Por Félix Cortés Camarillo

En los años cincuenta, plena Guerra Fría, a la vuelta de la casa, y sobre la calle de Escobedo a unos veinte metros de donde vivió y murió el historiador Santiago Roel, se encontraba un local comercial de amplias vitrinas en donde envejecían al sol libros de marxismo y revistas de propaganda en castellano. Era el Instituto de Relaciones Culturales México-Unión Soviética. A los pocos jóvenes que íbamos a ver ahí en el piso superior, las películas de Eisenstein, Alexandrov Vertov y Pudovkin nos llamaban rojillos y comunistoides. Valió la pena por admirar a cambio la maestría de películas como El Acorazado Potemkin o Alexander Nevsky con su maravillosa cinematografía y edición.

            Me fue inevitable evocar esos tiempos al enterarme de la desfachatez de Beto Ibarra, saltimbanqui político mexicano y propietario de la franquicia del llamado Partido del Trabajo, y en los tiempos corrientes exégeta del pensamiento del presidente López. Beneficiario por años del sistema de partidos que rige en México, el bufón Anaya supo interpretar oportunamente el desgano con el que su jefe, Andrés Manuel, aceptó una leve condena en el Consejo de Seguridad de la ONU a la invasión rusa sobre Ucrania. Mucho más importante que ese gesto fue el rechazo presidencial a sumarse a las sanciones comerciales al gobierno del nuevo Zar de todas las Rusias y el refugio que los capitales y los enormes yates de lujo de los oligarcas rusos en nuestros puertos. Aguas y aires de nuestro país están abiertos para el agresor.

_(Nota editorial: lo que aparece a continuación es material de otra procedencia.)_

Definition with_loans (state : AppState.t) (loans : list Loan.t) : AppState.t :=
  {| AppState.currency := AppState.currency state;
     AppState.loans := loans;
     AppState.assets := AppState.assets state;
     AppState.liabilities := AppState.liabilities state;
     AppState.snapshots := AppState.snapshots state |}.

Definition upsertLoan (next : Loan.t) (state : AppState.t) : AppState.t :=
  let exists_ :=
    existsb (fun l => String.eqb (Loan.id l) (Loan.id next)) (AppState.loans state) in
  let loans :=
    if exists_
    then map (fun l => if String.eqb (Loan.id l) (Loan.id next) then next else l)
           (AppState.loans state)
    else next :: AppState.loans state in
  with_loans state loans.

Definition removeLoan (id : string) (state : AppState.t) : AppState.t :=
  with_loans state
    (List.filter (fun l => negb (String.eqb (Loan.id l) id)) (AppState.loans state)).

End LoansPage.

(** ** JSON values and object spread *)

Module Json.

(** What [JSON.parse] returns.  An object is a finite map from property
    names to values. *)
#[warnings="-register-all"]
Inductive t :=
| JNull
| JBool (b : bool)
| JNumber (n : float)
| JString (s : string)
| JArray (xs : list t)
| JObject (fields : gmap string t).
Lemma substring_app_l a b i n :
  (i + n <= String.length a)%nat ->
  substring i n (a +:+ b) = substring i n a.
Proof.
  revert i n. induction a as [|c a IH]; intros i n H.
  - cbn in H. assert (i = 0%nat) as -> by lia. assert (n = 0%nat) as -> by lia.
    change (EmptyString +:+ b) with b. now destruct b.
  - cbn [String.length] in H.
    change (String c a +:+ b) with (String c (a +:+ b)).
    destruct i as [|i].
    + destruct n as [|n]; [reflexivity|]. cbn [substring]. f_equal.
      apply IH. lia.
    + cbn [substring]. apply IH. lia.
Qed.

Lemma slice_app_l a b i j :
  0 <= i <= j -> j <= Py.len a ->
  Py.slice (a +:+ b) i j = Py.slice a i j.
Proof.
  intros Hi Hl. replace j with (i + (j - i)) by lia.
  rewrite !slice_window by lia.
  apply substring_app_l. unfold Py.len in Hl. lia.
Qed.

Lemma map_result_ok_all {A B} (f : A -> result B) xs ys :
  map_result f xs = Ok ys -> Forall (fun x => exists y, f x = Ok y) xs.
Proof.
  revert ys. induction xs as [|x xs IH]; intros ys H; [constructor|].
  cbn in H. destruct (f x) as [y|] eqn:Hx; [|discriminate].
  destruct (map_result f xs) as [zs|]; [|discriminate].
  constructor; eauto.
Qed.

Lemma map_result_all_ok {A B} (f : A -> result B) xs :
  Forall (fun x => exists y, f x = Ok y) xs -> exists ys, map_result f xs = Ok ys.
Proof.
  induction 1 as [|x xs [y Hy] _ [ys IH]]; [now exists []|].
  exists (y :: ys). cbn. now rewrite Hy, IH.
Qed.
(** * DNN face detector (modules/dnn_face/src/detect.cpp)

    A shallow embedding of [DNNFaceDetectorImpl::generatePriors] and
    [DNNFaceDetectorImpl::postProcess], and the properties the specification
    states about them.

    Numbers are modelled as the code has them:
    - [int] is a 32-bit two's complement integer, a [Z] with the wrap-around
      written out where the code adds;
    - [float] and [double] are IEEE 754 binary32 and binary64, given by the
      Standard Library's executable specification [SpecFloat] at precisions
      24 and 53, with round-to-nearest-even.

    Two things the code calls lie outside the sources: [std::exp], a
    parameter of the embedding, and [cv::dnn::NMSBoxes], modelled from the
    specification's section 4.3 in module [NMS].

    Reads of the three output tensors go through [nth_error]: a read past
    the end of a tensor, undefined in C++, ends the run with [None]. *)

From Stdlib Require Import ZArith List Bool Lia QArith Qround Qpower.
From Stdlib Require Import Floats.SpecFloat.
Import ListNotations.

Local Open Scope Z_scope.

(** ** Machine integers *)

Definition INT_MIN : Z := - 2 ^ 31.
Definition INT_MAX : Z := 2 ^ 31 - 1.

(** [int] arithmetic wraps modulo 2^32 into [INT_MIN, INT_MAX]. *)
Definition wrap32 (z : Z) : Z := (z + 2 ^ 31) mod 2 ^ 32 - 2 ^ 31.

Definition int_add (a b : Z) : Z := wrap32 (a + b).

(** C++ integer division truncates toward zero. *)
Definition int_div (a b : Z) : Z := Z.quot a b.

(** ** IEEE 754 arithmetic *)

(** [float]: binary32. *)
Module f32.
Definition prec : Z := 24.
Definition emax : Z := 128.
Definition add := SFadd prec emax.
Definition sub := SFsub prec emax.
Definition mul := SFmul prec emax.
Definition div := SFdiv prec emax.
Definition sqrt := SFsqrt prec emax.
Definition ltb := SFltb.
Definition leb := SFleb.
Definition eqb := SFeqb.
Definition valid := valid_binary prec emax.
(** Conversion of an [int] to [float] (rounds above 2^24). *)
Definition of_int (z : Z) : spec_float := binary_normalize prec emax z 0 false.
Definition zero : spec_float := S754_zero false.
Definition one : spec_float := Eval vm_compute in of_int 1.
End f32.

(** [double]: binary64. *)
Module f64.
Definition prec : Z := 53.
Definition emax : Z := 1024.
Definition add := SFadd prec emax.
Definition mul := SFmul prec emax.
Definition div := SFdiv prec emax.
(** Conversion of an [int] to [double] (always exact). *)
Definition of_int (z : Z) : spec_float := binary_normalize prec emax z 0 false.
(** The literal [0.5]. *)
Definition half : spec_float := Eval vm_compute in div (of_int 1) (of_int 2).
(** The literals [0.1] and [0.2]: the doubles nearest to 1/10 and 2/10. *)
Definition lit_0_1 : spec_float := Eval vm_compute in div (of_int 1) (of_int 10).
Definition lit_0_2 : spec_float := Eval vm_compute in div (of_int 2) (of_int 10).
(** Narrowing conversion [double] -> [float]. *)
Definition to_f32 (x : spec_float) : spec_float :=
  match x with
  | S754_finite s m e => binary_round f32.prec f32.emax s m e
  | _ => x
  end.
End f64.

Declare Scope f32_scope.
Delimit Scope f32_scope with f32.
Infix "+" := f32.add : f32_scope.
Infix "-" := f32.sub : f32_scope.
Infix "*" := f32.mul : f32_scope.
Infix "/" := f32.div : f32_scope.

Declare Scope f64_scope.
Delimit Scope f64_scope with f64.
Infix "+" := f64.add : f64_scope.
Infix "*" := f64.mul : f64_scope.
Infix "/" := f64.div : f64_scope.

(** ** Order of IEEE values *)

Definition is_nan (x : spec_float) : bool :=
  match x with S754_nan => true | _ => false end.

(** ** Data *)

Module Size.
Record t := mk { width : Z; height : Z }.
End Size.
(** * Emotionagotchi: creature state, session coordinator and persistence gateway

    A shallow embedding of the core of the emotionagotchi app:
    - [src/utils/creatureState.ts]: the state transition function;
    - [src/context/EmotionContext.tsx]: the session coordinator ([addLog]);
    - [src/app/page.tsx]: the page handler that gates submissions;
    - [src/services/storageService.ts]: the persistence gateway, on top of
      the browser's [localStorage] and [JSON].

    JavaScript numbers that the program only ever uses as integers are
    modelled as [Z]; JavaScript strings as lists of UTF-16 code units. *)

From Stdlib Require Import ZArith NArith List Lia Bool Ascii String.
From Stdlib Require Import DecimalN DecimalFacts.
From stdpp Require Import base option list sorting gmap.

Set Warnings "-register-all".

Open Scope Z_scope.

(** ** JavaScript strings *)

(** A JavaScript string is a sequence of UTF-16 code units. *)
Abbreviation JsString := (list N).

(** An ASCII literal as a JavaScript string. *)
Definition js (s : string) : JsString :=
  map N_of_ascii (list_ascii_of_string s).

(** The same, with every apostrophe of the literal standing for the
    double quote (code unit 34). *)
Definition jsq (s : string) : JsString :=
  map (fun c => if (c =? 39)%N then 34%N else c) (js s).

(** [a === b] on strings. *)
Fixpoint eqUnits (a b : JsString) : bool :=
  match a, b with
  | [], [] => true
  | c :: a', d :: b' => (c =? d)%N && eqUnits a' b'
  | _, _ => false
  end.

(** The code units [String.prototype.trim] strips: ECMAScript's WhiteSpace
    (TAB, VT, FF, SP, NBSP, ZWNBSP and the Unicode space separators) and
    LineTerminator (LF, CR, LS, PS). *)
Definition isTrimmable (c : N) : bool :=
  ((9 <=? c) && (c <=? 13) || (c =? 32) || (c =? 160) || (c =? 5760)
   || (8192 <=? c) && (c <=? 8202) || (c =? 8232) || (c =? 8233)
   || (c =? 8239) || (c =? 8287) || (c =? 12288) || (c =? 65279))%N.

Fixpoint trimStart (s : JsString) : JsString :=
  match s with
  | c :: rest => if isTrimmable c then trimStart rest else s
  | [] => []
  end.

Definition trimEnd (s : JsString) : JsString := rev (trimStart (rev s)).
Lemma append_assoc_r s p q : (s +:+ p) +:+ q = s +:+ p +:+ q.
Proof.
  induction s as [|c s IH]; [reflexivity|].
  rewrite !append_cons, IH. reflexivity.
Qed.

Lemma prefix_cons c n s :
  String.prefix (String c n) (String c s) = String.prefix n s.
Proof. cbn. destruct (ascii_dec c c); [reflexivity|congruence]. Qed.

Lemma prefix_app n : ∀ s q, String.prefix n s = true → String.prefix n (s +:+ q) = true.
Proof.
  induction n as [|c n IH]; intros s q H.
  - destruct (s +:+ q); reflexivity.
  - destruct s as [|c' s]; [discriminate|]. rewrite append_cons. cbn in *.
    destruct (ascii_dec c c'); [|discriminate]. apply IH, H.
Qed.

Lemma prefix_app_same p : ∀ n s,
  String.prefix n s = true → String.prefix (p +:+ n) (p +:+ s) = true.
Proof.
  induction p as [|c p IH]; intros n s H; [exact H|].
  rewrite !append_cons, prefix_cons. apply IH, H.
Qed.

Lemma occurs_prefix n s : String.prefix n s = true → occurs n s = true.
Proof. intros H. destruct s; cbn in *; rewrite H; reflexivity. Qed.

Lemma occurs_app_r n p : ∀ s, occurs n s = true → occurs n (p +:+ s) = true.
Proof.
  induction p as [|c p IH]; intros s H; [exact H|].
  rewrite append_cons. cbn.
  rewrite (IH s H). apply orb_true_r.
Qed.

(** A needle [a x b] is found where [x] was substituted between a
    text ending in [a] and a text starting with [b]. *)
Lemma occurs_between a b x pre A B :
  A = pre +:+ a → String.prefix b B = true →
  occurs (a +:+ x +:+ b) (A +:+ x +:+ B) = true.
Proof.
  intros -> Hb. rewrite append_assoc_r. apply occurs_app_r, occurs_prefix.
  apply prefix_app_same, prefix_app_same, Hb.
Qed.
End Strings.

Section Template.

Lemma render_quasis h r :
  render h r =
    quasi0 +:+ r_connectSource r +:+ quasi1 +:+ r_cspSource r +:+ quasi2 +:+ r_cspSource r
       +:+ quasi3 +:+ r_cspSource r +:+ quasi4 +:+ r_scripts r +:+ quasi5 +:+ r_stylesheets r
       +:+ quasi6 +:+ Uri_toString h (r_main r) +:+ quasi7.
Proof.
  unfold render. cbv [String.concat]. rewrite !append_assoc_r. reflexivity.
Qed.

End Template.

Section NoWs.
Implicit Types (a b s t x : string) (c : ascii).

Lemma occurs_cons n c s :
  occurs n (String c s) = String.prefix n (String c s) || occurs n s.
Proof. reflexivity. Qed.

Lemma occurs_ws_empty : occurs ws EmptyString = false.
Proof. reflexivity. Qed.

Lemma append_nil_l s : EmptyString +:+ s = s.
Proof. reflexivity. Qed.

Lemma prefix_nil s : String.prefix EmptyString s = true.
Proof. destruct s; reflexivity. Qed.

Ltac prefix_cases :=
  repeat (rewrite ?append_cons, ?append_nil_l, ?prefix_nil; cbn -[ascii_dec];
          try reflexivity;
          match goal with
          | |- context [ascii_dec ?u ?v] => destruct (ascii_dec u v); subst; try congruence
          end).

Lemma prefix_ws_right c b a (x : ascii) :
  c ≠ "s"%char → c ≠ ":"%char →
  String.prefix ws (String x (a +:+ String c b)) = String.prefix ws (String x a).
Proof.
  intros Hs Hc. destruct a as [|y [|z a]]; prefix_cases.
Qed.

Lemma occurs_ws_right c b : c ≠ "s"%char → c ≠ ":"%char → ∀ a,
  occurs ws (a +:+ String c b) = occurs ws a || occurs ws (String c b).
Proof.
  intros Hs Hc. induction a as [|x a IH]; [reflexivity|].
  rewrite append_cons, !(occurs_cons ws x), IH, prefix_ws_right by assumption.
  rewrite orb_assoc. reflexivity.
Qed.
Lemma lag_fold_seq (f : list F → list (list F) → list F → list F)
    (g : nat → list F) (pre sl : list (list (list F))) (base : list F) :
  foldl (λ acc j, f acc (default [] ((pre ++ sl) !! j)) (g j)) base
    (seq (length pre) (length sl))
  = foldl (λ acc cy, f acc cy.1 cy.2) base
      (zip sl (map g (seq (length pre) (length sl)))).
Proof.
  revert pre base. induction sl as [| s sl IH]; intros pre base; [done |].
  cbn [length seq map zip_with foldl fst snd].
  rewrite list_lookup_middle by done. cbn [default]. unfold id.
  specialize (IH (pre ++ [s]) (f base s (g (length pre)))).
  rewrite <- app_assoc in IH. cbn [app] in IH.
  rewrite length_app in IH. cbn [length] in IH.
  replace (length pre + 1)%nat with (S (length pre)) in IH by lia.
  exact IH.
Qed.

(** The row that the loop of [varsim] builds at time [t], regrouped: the
    start of the row plus the autoregressive term. *)
Lemma spec_ar_row_lag_sum (coefs : ndarray3 F) (series : ndarray2 F) (t : nat)
    (base : list F) :
  wf3 coefs → length base = dim1 coefs →
  spec_ar_row coefs series t base
  = vadd base (lag_sum coefs (lags_at series (dim0 coefs) t)).
Proof.
  intros [Hlen Hsl] Hbase. unfold spec_ar_row, lag_sum, lags_at.
  pose proof (lag_fold_seq (λ acc c y, vadd acc (dot c y))
                (λ j, row_of series (t - j - 1)) [] (slices coefs)) as Hseq.
  cbn [app length] in Hseq. rewrite Hlen in Hseq.
  rewrite !Hseq.
  set (zs := zip (slices coefs)
               (map (λ j, row_of series (t - j - 1)) (seq 0 (dim0 coefs)))).
  assert (Hfold : ∀ b,
    foldl (λ acc cy, vadd acc (dot cy.1 cy.2)) b zs
    = foldl vadd b (map (λ cy, dot cy.1 cy.2) zs)).
  { intros b. symmetry.
    exact (foldl_fmap vadd b zs (λ cy : list (list F) * list F, dot cy.1 cy.2)). }
  rewrite !Hfold. apply vfold_acc; [done |].
  apply Forall_forall. intros x Hx.
  apply list_elem_of_fmap in Hx as ([c y] & -> & Hcy).
  unfold zs in Hcy. apply elem_of_zip_l in Hcy. simpl.
  unfold dot. rewrite length_map.
  by destruct (proj1 (Forall_forall _ _) Hsl c Hcy) as [-> _].
Qed.
(** * The MOSTLY AI tutorial notebooks, as monadic programs

    The repository holds two Jupyter notebooks: the getting-started tutorial
    and the conditional-generation tutorial.  Both are straight-line Python:
    they download a CSV file, call the hosted SDK ([train], [probe],
    [generate]) and display or plot what comes back; the second one also
    pre-processes a dataframe in place.

    The notebooks are embedded as programs of a state-and-exception monad
    over a kernel state that holds
    - the heap of dataframe objects (dataframes are mutable and shared by
      reference, as in pandas),
    - the state of numpy's global random generator,
    - the log of everything the notebook did that is visible from outside:
      downloads, SDK calls with their arguments and answers, displays,
      prints and plots.
    The SDK, the downloaded files and the library functions whose code is
    not in the repository are parameters of the run. *)

From Stdlib Require Import String Ascii ZArith Lia Bool Arith PeanoNat List.
From Stdlib Require Import DecimalString SpecFloat.
Import ListNotations.
Open Scope string_scope.

(** ** Python values *)

Inductive exn :=
| KeyError (keys : list string)
| AttributeError (name : string)
| ValueError (msg : string)
| TypeError (msg : string)
| RemoteError (msg : string).

Inductive result (A : Type) :=
| Ok (a : A)
| Raise (e : exn).

Arguments Ok {A} a.
Arguments Raise {A} e.

(** A cell of a dataframe. Floats are IEEE values; their printing is a
    library function (see [Python] below). *)
Inductive value :=
| VInt (z : Z)
| VFloat (f : spec_float)
| VStr (s : string)
| VBool (b : bool).

Definition Series := list value.

(** A dataframe: an index of [nrows] rows and named columns, in order.
    Column names are unique in every frame pandas builds, and every column
    has [nrows] entries. *)
Record DataFrame := mkFrame {
  nrows : nat;
  columns : list (string * Series)
}.

Definition column_names (df : DataFrame) : list string :=
  map fst (columns df).

Fixpoint lookup {A : Type} (k : string) (l : list (string * A)) : option A :=
  match l with
  | [] => None
  | (k', a) :: rest => if String.eqb k k' then Some a else lookup k rest
  end.

Definition has_column (df : DataFrame) (k : string) : bool :=
  existsb (String.eqb k) (column_names df).

(** Probabilities handed to [np.random.choice]. They are binary64 numbers
    in the notebook; the model keeps the expression that produced them and
    leaves the rounding to the library function that consumes them. *)
Inductive prob :=
| Half
| Mean (hits total : nat)
| OneMinus (p : prob).

(** The state of numpy's global Mersenne Twister, read as a number. *)
Definition rng_state := N.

            Fiel intérprete del pensamiento del presidente López, el diputado Ibarra inventó en la cámara morenista un grupo de Amistad con la Federación Rusa, con la complicidad de Augusto Gómez Villanueva, dinosaurio olvidado. Pues esa caterva ciudadana hicieron coro al embajador de Vladimir Putin en nuestro país, Viktor Koronelli, quien llamó la invasión de Ucrania por el ejército de su país como operación militar especial para desnazificar y desmilitarizar el país, como afirma el caradura mayor que gobierna en el Kremlin. No sólo eso, los amigos del nuevo Zar reproducen el sentir del presidente López de que la invasión de Ucrania es una falsedad difundida por los medios al servicio del capital. ¡Spasiba bolshoi, Tovarichi! Yo no entiendo por qué el presidente López no se quita la máscara que tanto critica a los independientes y se pronuncia del lado que masca la iguana rusa.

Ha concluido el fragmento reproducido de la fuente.